Below is an op-ed submitted to local Santa Barbara publications (the Santa Barbara Independent and EdHat) but they chose not to publish it (as is their right.) Thanks to them for their consideration, but I feel facts like this are important in these conversations and they need to be provided to parents.
Why is the San Diego Schools organization involved? Because every district in the state looks at every other district in the state, and because the unions continually point to other districts who have completed negotiations as examples. This will be one of those examples, and we feel it should be an example of “good governance”, not “business as usual.”
Santa Barbara Unified Labor Negotiations
January 13th, 2024
Teachers are essential to modern society. Santa Barbara teachers most certainly deserve to be paid fairly for their work.
Santa Barbara Unified School District (SBUSD) is currently involved in negotiations with the Santa Barbara Teacher’s Association (SBTA.) Although agreement has been reached on some issues, the conflict has reached a point where teachers are participating in a work slowdown, restricting activities unless required by their contract. School kids are getting involved in the debate, with thousands walking out to back their teachers.

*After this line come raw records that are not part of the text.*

(* ===== verification/Grace.v ===== *)
(** * liburcu at work: grace periods and callbacks

    What liburcu promises, as a machine: [rcu_read_lock] and
    [rcu_read_unlock] delimit the readers' critical sections, [call_rcu]
    registers a node, and the library's thread runs the callback of a
    registered node once every critical section that was open when it was
    registered has ended (a grace period).  Threads, callbacks and library
    take their steps in any order. *)
From S2P Require Import Prelude Mem RG Events.

(** ** The library

    The threads that are inside a critical section, and the registered nodes,
    oldest first, each with the threads whose critical sections have to end. *)
Record lib : Set := Lib { inside : gset nat; waiting : list (Z * gset nat) }.

Definition lib_step (t : nat) (o : op) (L : lib) : lib :=
  match o with
  | LibCall RcuReadLock => Lib ({[t]} ∪ inside L) (waiting L)
  | LibCall RcuReadUnlock => Lib (inside L ∖ {[t]}) ((fun w => (w.1, w.2 ∖ {[t]})) <$> waiting L)
  | LibCall (CallRcu n) => Lib (inside L) (waiting L ++ [(n, inside L)])
  | _ => L
  end.

(** The nodes that wait. *)
Definition waits (L : lib) : gset Z := list_to_set (waiting L).*1.

(** Those that wait for the thread [i]. *)
Definition waits_for (i : nat) (L : lib) : gset Z := list_to_set (filter (fun w => i ∈ w.2) (waiting L)).*1.

(** ** The machine

    [callback] is what the library's thread is doing. *)
Record machine (A : Type) : Type := Machine {
  threads : list (prog A); callback : prog unit; library : lib; memory : mem }.
Arguments Machine {A} _ _ _ _.
Arguments threads {A} _.
Arguments callback {A} _.
Arguments library {A} _.
Arguments memory {A} _.

Section machine.
Context `{Calloc} {A : Type} (cb : Z -> prog unit).

(** A step, with the store it passes through. *)
Inductive mstep : machine A -> list mem -> machine A -> Prop :=
  | ms_op ps c L m i o k r m' : ps !! i = Some (Vis o k) -> op_exec o m = Some (r, m') ->
      mstep (Machine ps c L m) [m'] (Machine (<[i := k r]> ps) c (lib_step i o L) m')
  | ms_fault ps c L m i o k : ps !! i = Some (Vis o k) -> op_exec o m = None ->
      mstep (Machine ps c L m) [m] (Machine (<[i := Crash Segfault]> ps) c L m)
  | ms_cb_op ps L m o k r m' : op_exec o m = Some (r, m') ->
      mstep (Machine ps (Vis o k) L m) [m'] (Machine ps (k r) L m')
  | ms_cb_fault ps L m o k : op_exec o m = None ->
      mstep (Machine ps (Vis o k) L m) [m] (Machine ps (Crash Segfault) L m)
  | ms_cb_start ps L m n W1 W2 : waiting L = W1 ++ (n, ∅) :: W2 ->
      mstep (Machine ps (Ret tt) L m) [] (Machine ps (cb n) (Lib (inside L) (W1 ++ W2)) m).

(** A chosen execution: a thread's step, the callback's, or the start of the
    callback of the first node if its grace period is over. *)
Inductive event := Thread (i : nat) | Callback | Start.

Definition mach_do (e : event) (c : machine A) : option (list mem * machine A) :=
  let '(Machine ps p L m) := c in
  match e with
  | Thread i =>
      match ps !! i with
      | Some (Vis o k) =>
          match op_exec o m with
          | Some (r, m') => Some ([m'], Machine (<[i := k r]> ps) p (lib_step i o L) m')
          | None => Some ([m], Machine (<[i := Crash Segfault]> ps) p L m)
          end
      | _ => None
      end
  | Callback =>
      match p with
      | Vis o k =>
          match op_exec o m with
          | Some (r, m') => Some ([m'], Machine ps (k r) L m')
          | None => Some ([m], Machine ps (Crash Segfault) L m)
          end
      | _ => None
      end
  | Start =>
      match p, waiting L with
      | Ret tt, (n, W) :: ws =>
          if decide (W = ∅) then Some ([], Machine ps (cb n) (Lib (inside L) ws) m) else None
      | _, _ => None
      end
  end.

Lemma mach_do_step e c new c' : mach_do e c = Some (new, c') -> mstep c new c'.
Proof.
  destruct c as [ps p L m]. destruct e as [i| |]; simpl.
  - destruct (ps !! i) as [[|?|o k]|] eqn:Hi; try done.
    destruct (op_exec o m) as [[r m']|] eqn:Ho; intros [= <- <-]; [by eapply ms_op|by eapply ms_fault].
  - destruct p as [|?|o k]; try done. destruct (op_exec o m) as [[r m']|] eqn:Ho; intros [= <- <-]; [by eapply ms_cb_op|by eapply ms_cb_fault].
  - destruct p as [[]| |]; try done. destruct L as [ins [|[n W] ws]]; simpl; try done.
    destruct (decide (W = ∅)) as [->|]; [|done]. intros [= <- <-]. exact (ms_cb_start ps (Lib ins ((n, ∅) :: ws)) m n [] ws eq_refl).
Qed.

(** A callback that runs alone. *)
Lemma callback_alone p ps L : forall m a m', run p m = Ok a m' ->
  exists tr, runs mstep (Machine ps p L m) tr (Machine ps (Ret a) L m').
Proof.
  induction p as [b|e|o k IH]; intros m a m' Hr; simpl in Hr; [|done|].
  - injection Hr as -> ->. eexists. apply runs_refl.
  - destruct (op_exec o m) as [[r m1]|] eqn:Ho; [|done]. destruct (IH r m1 a m' Hr) as [tr Ht].
    exists (tr ++ [m1]). eapply runs_trans; [|exact Ht]. apply runs_step. by eapply ms_cb_op.
Qed.

End machine.

Abbreviation msteps cb := (runs (mstep cb)).
Abbreviation mach_run cb := (run_events (mach_do cb)).

(** ** Facts about the library *)

Lemma elem_of_waits n L : n ∈ waits L <-> exists W, (n, W) ∈ waiting L.
Proof.
  unfold waits. rewrite elem_of_list_to_set, list_elem_of_fmap. split; [intros ([? W] & -> & Hw); by exists W|].
  intros [W Hw]. by exists (n, W).
Qed.

Lemma elem_of_waits_for i n L : n ∈ waits_for i L <-> exists W, (n, W) ∈ waiting L /\ i ∈ W.
Proof.
  unfold waits_for. rewrite elem_of_list_to_set, list_elem_of_fmap. split.
  - intros ([? W] & -> & [Hi Hw]%list_elem_of_filter). by exists W.
  - intros (W & Hw & Hi). exists (n, W). split; [done|]. by apply list_elem_of_filter.
Qed.

Lemma waits_for_sub i L : waits_for i L ⊆ waits L.
Proof. intros n (W & Hw & _)%elem_of_waits_for. apply elem_of_waits. by exists W. Qed.

Lemma waits_unlock t L : waits (lib_step t (LibCall RcuReadUnlock) L) = waits L.
Proof. unfold waits. simpl. by rewrite <- list_fmap_compose. Qed.

Lemma waits_for_unlock i t L : i <> t -> waits_for i (lib_step t (LibCall RcuReadUnlock) L) = waits_for i L.
Proof.
  intros Hne. apply set_eq. intros n. rewrite !elem_of_waits_for. simpl. split.
  - intros (W & ([n' W'] & [= -> ->] & Hw)%list_elem_of_fmap & Hi). exists W'. split; [done|]. set_solver.
  - intros (W & Hw & Hi). exists (W ∖ {[t]}). split; [apply list_elem_of_fmap; by exists (n, W)|]. set_solver.
Qed.

Lemma waits_call t d L : waits (lib_step t (LibCall (CallRcu d)) L) = {[d]} ∪ waits L.
Proof. unfold waits. simpl. rewrite fmap_app, list_to_set_app_L. simpl. set_solver. Qed.

Lemma waits_for_call i t d L : waits_for i (lib_step t (LibCall (CallRcu d)) L) =
  if decide (i ∈ inside L) then {[d]} ∪ waits_for i L else waits_for i L.
Proof.
  apply set_eq. intros n. rewrite elem_of_waits_for. simpl. setoid_rewrite elem_of_app. setoid_rewrite list_elem_of_singleton.
  case_decide; rewrite ?elem_of_union, ?elem_of_singleton, elem_of_waits_for; naive_solver.
Qed.

Lemma waits_start ins L n W W1 W2 : waiting L = W1 ++ (n, W) :: W2 -> NoDup (waiting L).*1 ->
  waits L = {[n]} ∪ waits (Lib ins (W1 ++ W2)) /\ n ∉ waits (Lib ins (W1 ++ W2)).
Proof.
  unfold waits. intros -> Hn. rewrite fmap_app in Hn. simpl in *. apply NoDup_app in Hn as (Hn1 & Hd & [Hn2 _]%NoDup_cons).
  rewrite !fmap_app, !list_to_set_app_L. simpl. split; [set_solver|]. rewrite elem_of_union, !elem_of_list_to_set.
  intros [Hx|Hx]; [apply (Hd n Hx)|done]. by left.
Qed.

Lemma waits_for_start i ins L n W1 W2 : waiting L = W1 ++ (n, ∅) :: W2 ->
  waits_for i (Lib ins (W1 ++ W2)) = waits_for i L.
Proof.
  intros Hw. apply set_eq. intros x. rewrite !elem_of_waits_for, Hw. simpl.
  setoid_rewrite elem_of_app. setoid_rewrite elem_of_cons. naive_solver set_solver.
Qed.
(* ===== verification/GracePool.v ===== *)
(** * Updater, readers and callbacks together

    The invariant of the machine whose thread 0 updates and whose other threads
    read, and that each of its steps keeps it. *)
From S2P Require Import Prelude Mem RG Events SWP Table TableFacts Erase Frozen Allocator AllocRoles ListOps Stamp ListRcu RcuWriter RcuSearch Grace GraceLogic GraceSteps GraceWriter GraceReader.

Section pool.
Context `{HC : Calloc} {HT : CallocTotal} (cbt wt : Z) (Hcbt : cbt <> 0) (Hwt : wt <> 0) (Hcw : wt <> cbt).
Context (count_atm : bool) (fuel : nat).
Abbreviation jinv := (jinv cbt wt).
Abbreviation rely_w := (keeps cbt wt (stable_w cbt wt)).
Abbreviation rely_r i := (keeps cbt wt (stable_r i)).
Abbreviation rely_c := (keeps cbt wt (stable_c cbt)).
Abbreviation only_fuel := (fun e => e = OutOfFuel).
Abbreviation uwp := (lwp (lib_step 0) anywhere only_fuel rely_w (guar_w cbt wt)).
Abbreviation rwp j := (lwp (lib_step j) (touches j) only_fuel (rely_r j) (guar_r cbt wt j)).
Abbreviation cwp := (lwp (fun _ L => L) anywhere only_fuel rely_c (guar_c cbt wt)).
Abbreviation cb := (free_node_cb false count_atm fuel cbt).

(** Between callbacks the library's thread has a list of free nodes. *)
Definition idle (s : jcfg) : Prop := exists F, freer_at any_node cbt F [] NULL (alloc_part s).

(** Time passes. *)
Record passes (s s' : jcfg) : Prop := {
  pa_trace : suffix (ctr s) (ctr s');
  pa_dom i : is_Some (jbk (cg s) !! i) -> is_Some (jbk (cg s') !! i) }.

#[export] Instance passes_preorder : PreOrder passes.
Proof. split; [by split|]. intros s1 s2 s3 [A1 A2] [B1 B2]. split; [by etrans|auto]. Qed.

Lemma rely_passes j s s' : keeps cbt wt (stable_r j) s s' -> keeps cbt wt passes s s'.
Proof. intros R Hi. destruct (R Hi) as [Hi' [H1 H2 _ _]]. done. Qed.

Lemma guar_passes j s s' : guar_r cbt wt j s s' -> keeps cbt wt passes s s'.
Proof. intros G. apply (rely_passes (S j)). apply (gr_r _ _ _ _ _ G); lia. Qed.

Section inv.
Context {A : Type} (Q0 : A -> jcfg -> Prop) (Qr : nat -> A -> jcfg -> Prop).

Record mach_inv (c : machine A) (s : jcfg) : Prop := {
  mi_mem : cm s = memory c;
  mi_lib : jl (cg s) = library c;
  mi_inv : jinv s;
  mi_upd p : threads c !! 0%nat = Some p -> uwp p Q0 s;
  mi_read j p : j <> 0%nat -> threads c !! j = Some p -> rwp j p (Qr j) s;
  mi_cb : cwp (callback c) (fun _ s' => idle s' /\ jinv s') s }.

Lemma upd_step ps c L m o k r m' s : mach_inv (Machine ps c L m) s -> ps !! 0%nat = Some (Vis o k) ->
  op_exec o m = Some (r, m') ->
  exists s', ctr s' = m' :: ctr s /\ passes s s' /\ mach_inv (Machine (<[0%nat := k r]> ps) c (lib_step 0 o L) m') s'.
Proof.
  intros [Hm HL Hi Hu Hr Hc] Hp Ho. cbn in *. subst m L. destruct (ewp_step _ _ _ _ _ _ _ _ _ _ (Hu _ Hp) I ltac:(done)) as (r0 & m0 & g' & Ho' & Hl & _ & HG & Hw).
  rewrite Ho in Ho'. injection Ho' as <- <-. exists (next_cfg s m' g'). split; [done|]. split; [apply (rely_passes 1 _ _ (gw_r _ _ _ _ HG 1 ltac:(done)) Hi)|].
  split; cbn [cm cg next_cfg memory library threads callback]; [done|done|by apply HG| | |].
  - rewrite list_lookup_insert_eq by (by apply lookup_lt_Some in Hp). by intros p [= <-].
  - intros j p Hj. rewrite list_lookup_insert_ne by done. intros Hp'. eapply ewp_rely; [apply _|by apply Hr|by apply HG].
  - eapply ewp_rely; [apply _|exact Hc|apply HG].
Qed.

Lemma read_step j ps c L m o k r m' s : mach_inv (Machine ps c L m) s -> j <> 0%nat -> ps !! j = Some (Vis o k) ->
  op_exec o m = Some (r, m') ->
  exists s', ctr s' = m' :: ctr s /\ passes s s' /\ mach_inv (Machine (<[j := k r]> ps) c (lib_step j o L) m') s'.
Proof.
  intros [Hm HL Hi Hu Hr Hc] Hj Hp Ho. cbn in *. subst m L. destruct (ewp_step _ _ _ _ _ _ _ _ _ _ (Hr _ _ Hj Hp) I ltac:(done)) as (r0 & m0 & g' & Ho' & Hl & _ & HG & Hw).
  rewrite Ho in Ho'. injection Ho' as <- <-. exists (next_cfg s m' g'). split; [done|]. split; [apply (guar_passes j _ _ HG Hi)|].
  split; cbn [cm cg next_cfg memory library threads callback]; [done|done|by apply HG| | |].
  - intros p. rewrite list_lookup_insert_ne by done. intros Hp'. eapply ewp_rely; [apply _|by apply Hu|apply HG].
  - intros i p Hi0. destruct (decide (i = j)) as [->|Hne].
    + rewrite list_lookup_insert_eq by (by apply lookup_lt_Some in Hp). by intros [= <-].
    + rewrite list_lookup_insert_ne by done. intros Hp'. eapply ewp_rely; [apply _|by apply Hr|by apply HG].
  - eapply ewp_rely; [apply _|exact Hc|apply HG].
Qed.

Lemma cb_step ps L m o k r m' s : mach_inv (Machine ps (Vis o k) L m) s -> op_exec o m = Some (r, m') ->
  exists s', ctr s' = m' :: ctr s /\ passes s s' /\ mach_inv (Machine ps (k r) L m') s'.
Proof.
  intros [Hm HL Hi Hu Hr Hc] Ho. cbn [memory library threads callback] in *. subst m L.
  destruct (ewp_step _ _ _ _ _ _ _ _ _ _ Hc I ltac:(done)) as (r0 & m0 & g' & Ho' & Hl & _ & HG & Hw).
  rewrite Ho in Ho'. injection Ho' as <- <-. exists (next_cfg s m' g'). split; [done|]. split; [apply (rely_passes 1 _ _ (gc_r _ _ _ _ HG 1 ltac:(done)) Hi)|].
  split; cbn [cm cg next_cfg memory library threads callback]; [done|done|by apply HG| | |done].
  - intros p Hp'. eapply ewp_rely; [apply _|by apply Hu|apply HG].
  - intros i p Hi0 Hp'. eapply ewp_rely; [apply _|by apply Hr|by apply HG].
Qed.

Lemma start_step ps L m n W1 W2 s : mach_inv (Machine ps (Ret tt) L m) s -> waiting L = W1 ++ (n, ∅) :: W2 ->
  exists s', ctr s' = ctr s /\ passes s s' /\ mach_inv (Machine ps (cb n) (Lib (inside L) (W1 ++ W2)) m) s'.
Proof.
  intros [Hm HL Hi Hu Hr Hc] Hw. cbn [memory library threads callback] in *. subst m L.
  destruct (Hc s ltac:(done)) as [[F HF] _].
  destruct (start_keeps cbt wt Hcbt Hwt Hcw s n W1 W2 Hw Hi) as (Hi' & Sw & Sr & Sc).
  eexists. split; [|split; [exact (proj2 (rely_passes 1 _ _ (fun _ => conj Hi' (Sr 1%nat)) Hi))|]; split; cbn [memory library threads callback]; [| |exact Hi'| | |]]; cbn [cm cg ctr jl]; [done..| | |].
  - intros p Hp. eapply ewp_rely; [apply _|by apply Hu|by intros _].
  - intros j p Hj Hp. eapply ewp_rely; [apply _|by apply Hr|intros _; split; [done|apply Sr]].
  - by eapply free_node_cb_ok, Sc.
Qed.

Lemma mach_step c new c' s : mach_inv c s -> mstep cb c new c' ->
  exists s', ctr s' = new ++ ctr s /\ passes s s' /\ mach_inv c' s'.
Proof.
  intros Hc Hs. destruct Hs as [ps c L m i o k r m' Hp Ho|ps c L m i o k Hp Ho|ps L m o k r m' Ho|ps L m o k Ho|ps L m n W1 W2 Hw].
  - destruct i as [|i]; [by eapply upd_step|by eapply read_step].
  - exfalso. destruct Hc as [Hm HL Hi Hu Hr Hc]. cbn in *. subst m.
    destruct i as [|i].
    + eapply (ewp_no_fault _ _ _ _ _ _ _ _ _ _ (Hu _ Hp)); [exact I|done|exact Ho].
    + eapply (ewp_no_fault _ _ _ _ _ _ _ _ _ _ (Hr (S i) _ (Nat.neq_succ_0 i) Hp)); [exact I|done|exact Ho].
  - by eapply cb_step.
  - exfalso. destruct Hc as [Hm HL Hi Hu Hr Hc]. cbn [memory callback] in *. subst m.
    eapply (ewp_no_fault _ _ _ _ _ _ _ _ _ _ Hc); [exact I|done|exact Ho].
  - by eapply start_step.
Qed.

Lemma mach_steps c tr c' s : mach_inv c s -> msteps cb c tr c' ->
  exists s', ctr s' = tr ++ ctr s /\ passes s s' /\ mach_inv c' s'.
Proof.
  intros Hc Hs. induction Hs as [c|c tr c1 new c2 _ IH Hs]; [by exists s; split; [|split]|].
  destruct (IH Hc) as (s1 & Ht & P1 & H1). destruct (mach_step _ _ _ _ H1 Hs) as (s2 & Ht2 & P2 & H2).
  exists s2. split; [by rewrite Ht2, Ht, app_assoc|]. split; [by etrans|done].
Qed.

(** ** What the invariant says of a state *)

(** Only a loop that was cut short stops early. *)
Lemma mach_no_crash c s : mach_inv c s ->
  (forall i e, threads c !! i = Some (Crash e) -> e = OutOfFuel) /\ (forall e, callback c = Crash e -> e = OutOfFuel).
Proof.
  intros [_ _ _ Hu Hr Hc]. split.
  - intros [|i] e Hp; [exact (Hu _ Hp)|exact (Hr (S i) _ ltac:(done) Hp)].
  - intros e He. by rewrite He in Hc.
Qed.

(** A node that a reader reads is not in the shared list of free nodes. *)
Lemma mach_no_free c s j l n k gl : mach_inv c s -> j <> 0%nat -> threads c !! j = Some (Vis (Load l) k) ->
  l = LKey n \/ l = LNext n -> path LMrNext (memory c) (LGlob Gfreelist) gl -> n ∉ gl.
Proof.
  intros [Hm _ Hi _ Hr _] Hj Hp Hl Hgl. pose proof (ji_alloc _ _ _ Hi) as Ha. rewrite <- Hm in Hgl.
  rewrite (path_det _ _ _ _ _ Hgl (ai_path Ha)).
  assert (Hk : kept (cg (view j s)) n) by (destruct (Hr j _ Hj Hp s ltac:(done)) as [Ht _]; by destruct Hl; subst l).
  intros Hn. destruct Hk as [Hk|Hk].
  - apply (ji_live _ _ _ Hi) in Hk. by apply (ai_mine Ha 0 n).
  - apply waits_for_sub in Hk. apply (ji_waits _ _ _ Hi) in Hk. by apply (ai_mine Ha wt n).
Qed.

End inv.
End pool.
(** The main thread only writes the flags; [pthread_join] is the system's and
    touches none of the program's data. *)
Lemma test_rest_ok join nbthreads nbupdaters fuel s :
  (forall i s, wp E R bguar (join i) (fun _ _ => True) s) ->
  wp E R bguar (test_rest join nbthreads nbupdaters fuel) (fun _ _ => True) s.
Proof.
  intros Hj. unfold test_rest. eapply wp_bind; [apply _|]. eapply wp_post; [apply wait_ready_ok|].
  intros _ s1 _. apply b_store; [done|]. intros s2 _. apply b_fence. intros s3 _.
  generalize (Z.to_nat nbthreads) as n. intros n. revert s3.
  induction n as [|n IH]; intros s3; cbn [join_loop]; [by apply wp_ret|]. cbv zeta.
  eapply wp_bind; [apply _|]. eapply wp_post; [apply Hj|]. intros _ s4 _.
  eapply wp_bind; [apply _|]. destruct (Z.of_nat n =? nbupdaters).
  - apply b_store; [done|]. intros s5 _. apply (b_fence MFence (fun _ => Ret tt)).
    intros s6 _. apply wp_ret. intros s7 _. apply IH.
  - apply wp_ret. intros s5 _. apply IH.
Qed.

End barrier.

Lemma quiet_ok `{HC : Calloc} E (R : gcfg -> gcfg -> Prop) {A} (p : prog A) :
  quiet p -> forall s, wp E R bguar p (fun _ _ => True) s.
Proof.
  induction p as [a|e|o k IH]; intros Hq s; [done|done|].
  assert (Ho : forall m, op_exec o m = Some (0, m)) by (by destruct o). assert (Hq' : forall r, quiet (k r)) by (by destruct o).
  intros s1 R1. rewrite Ho. cbn. exists (cg s1). split; [split_and!; [done|done|by left]|]. by apply IH.
Qed.

(** ** The pool: one updater, thread 0, and any number of other threads *)

Section pool.
Context `{HS : Stamp}.

Definition uguar (s s' : gcfg) : Prop := wguar (foreign 0) stamp_guar s s' \/ bguar s s'.

Definition updater_ts {A : Set} (E : err -> Prop) (Q : A -> gcfg -> Prop) : thread_spec gst A :=
  ThreadSpec _ E (wrely (foreign 0)) uguar Q.
Definition reader_ts {A : Set} (E : err -> Prop) (r : Z * (A -> gcfg -> Prop)) : thread_spec gst A :=
  ThreadSpec _ E grely (rguar r.1) r.2.

Definition pool_ts {A : Set} (E0 E : err -> Prop) (Q0 : A -> gcfg -> Prop)
    (rs : list (Z * (A -> gcfg -> Prop))) : list (thread_spec gst A) :=
  updater_ts E0 Q0 :: (reader_ts E <$> rs).

Lemma uguar_grely s s' : uguar s s' -> grely s s'.
Proof. intros [H|H]; [by eapply wguar_grely|]. by apply (rguar_grely 0), bguar_rguar. Qed.

Lemma pool_ts_lookup {A : Set} E0 E (Q0 : A -> gcfg -> Prop) rs t ts :
  pool_ts E0 E Q0 rs !! t = Some ts ->
  t = 0%nat /\ ts = updater_ts E0 Q0 \/
  exists t' r, t = S t' /\ rs !! t' = Some r /\ ts = reader_ts E r.
Proof.
  destruct t as [|t]; simpl; [intros [= <-]; by left|]. rewrite list_lookup_fmap, fmap_Some.
  intros (r & Hr & ->). right. eauto.
Qed.

Lemma stamp_pool `{HC : Calloc} {A : Set} E0 E (Q0 : A -> gcfg -> Prop) rs ps ps' s tr m' :
  (forall r, r ∈ rs -> r.1 <> 0) -> ~ E0 Segfault -> ~ E Segfault ->
  Forall2 (fun t p => ts_wp t p s) (pool_ts E0 E Q0 rs) ps ->
  psteps (ps, cm s) tr (ps', m') ->
  exists g', grely s (Cfg m' (tr ++ ctr s) g') /\
    Forall2 (fun t p => ts_wp t p (Cfg m' (tr ++ ctr s) g')) (pool_ts E0 E Q0 rs) ps'.
Proof.
  intros Hrs HE0 HE Hps Hst.
  assert (Hg : forall t, t ∈ pool_ts E0 E Q0 rs -> forall s s', ts_guar t s s' -> grely s s').
  { intros t [k Hk]%list_elem_of_lookup_1 s1 s2 Hs.
    apply pool_ts_lookup in Hk as [[_ ->]|(k' & r & _ & _ & ->)]; [by apply uguar_grely|].
    exact (rguar_grely _ _ _ Hs). }
  eapply wp_pool; [apply _|exact Hg| | | |exact Hps|exact Hst].
  - intros i j ti tj Hi Hj Hne s1 s2 Hs.
    pose proof (Hg ti (list_elem_of_lookup_2 _ _ _ Hi) _ _ Hs) as Hgr.
    apply pool_ts_lookup in Hj as [[-> ->]|(j' & r & -> & _ & ->)]; [|exact Hgr].
    apply pool_ts_lookup in Hi as [[-> _]|(i' & r & _ & Hr & ->)]; [done|].
    apply (rguar_wrely r.1); [|exact Hs]. apply Hrs. by eapply list_elem_of_lookup_2.
  - intros t [k Hk]%list_elem_of_lookup_1.
    apply pool_ts_lookup in Hk as [[_ ->]|(k' & r & _ & _ & ->)]; apply _.
  - intros t [k Hk]%list_elem_of_lookup_1.
    by apply pool_ts_lookup in Hk as [[_ ->]|(k' & r & _ & _ & ->)].
Qed.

This raises several issues. What is a fair wage for teaching in Santa Barbara? is it right to potentially harm the education of kids to increase adult pay? And is it proper to involve kids in that debate?
We all want to pay teachers well, but financial reality is every dollar put into a teacher paycheck is a dollar that can’t be used to pay support staff, buy new instructional materials, run buses, provide programs for underserved kids, or fund any number of other vital programs and services.
When weighing financial priorities, we’ve got to put “improving education” first. The recent release of 2023 Smarter Balanced testing shows barely 50% of SBUSD kids proficient in English and less than 40% proficient in Math. Every spending decision the district makes has to be considered through a lens of what that does to improve education.
The Economic Policy Institute’s annual study says a fair wage provides teachers “with compensation commensurate with that of other similarly educated and experienced professionals.” The US Census Bureau provides data we can use to find out what “similarly educated” residents of Santa Barbara County make, and publishes that data by educational attainment.
The California Department of Education publishes data on education levels by district. The latest data available shows 41.5% of SBUSD teachers have a bachelor’s degree and 58.5% have more advanced degrees.
Weighting the Census Bureau numbers accordingly (and adding to accommodate a teacher’s additional year of training) we see the median county resident with education comparable to a SBUSD teacher makes $87,274.
To look at actual teacher pay the best data source is SBUSD’s own payroll records. Fortunately we have those, obtained using a legal Public Records Act request and published on the Transparent California website.
This data shows in 2022 the median total pay of a full-time certificated SBUSD employee was $93,900. But that doesn’t give us a complete picture of how a teacher’s pay compares to a private worker because it leaves out the contributions made to the teacher’s retirement.
According to Vanguard the average company contributes 4% of the employee’s salary to a 401K retirement account. Adding a 6.2% normal social security contribution gets us to a total contribution of 10.2% of pay.
In contrast, an SBUSD teacher will have 29.93% of their salary contributed to their retirement this year. That’s 19.73% more than private workers are given. If a private worker was so rewarded with contributions to their 401K, over a 30 year career they would likely end up with more than $3 million. A private worker wanting to fund their own retirement equally would need to make about $110,000/year to match the take-home of an SBUSD teacher.
The SBTA contract specifies teachers arrive 30 minutes prior the start of school. With the school day starting at 8:30am and ending about 3pm, and assuming the legally mandated 30 minute lunch period, total contracted work hours are 6 ½ hours per day.
Private industry standard work day is 8 hours, which means teachers have 1 ½ hours a day extra before they reach what private employees just consider “a normal day”. Is asking them to help kids with that time “unpaid work”, or just part of what their job requires for the salary they’re paid?
The SBTA proposal asks for a 15% raise next year and 8% following. If we apply this to the current median of $93,900, in two years a private worker will need to make $134,000 to match the income of an SBUSD teacher.
Past history in California schools has demonstrated increasing teacher pay does nothing to improve education. Shouldn’t the district be looking at what can be done with our education dollars that would help education rather than helping adults?
Pandemic-related reductions in education time created huge learning loss. The work “slowdown” has the potential to do the same. When did it become acceptable to do damage to our kids for personal financial gain?
Do the kids walking out now know the details of a teacher’s current compensation and work schedule? Have they asked their parents how that compares to theirs?
The key question is this. Do we spend education dollars increasing the size of paychecks for adults, or improving education for kids?
Santa Barbara parents know what they value, these are just facts to help in that decision. Parents need to decide whether higher pay for adults is more valuable to them than improving the education of their kids.
Joe Biden says “don’t tell me what you value, show me your budget and I’ll tell you what you value.”
Todd Maddison is the Director of Research for Transparent California, a founding member of the Parent Association advocacy group, and a longtime activist in improving K-12 education.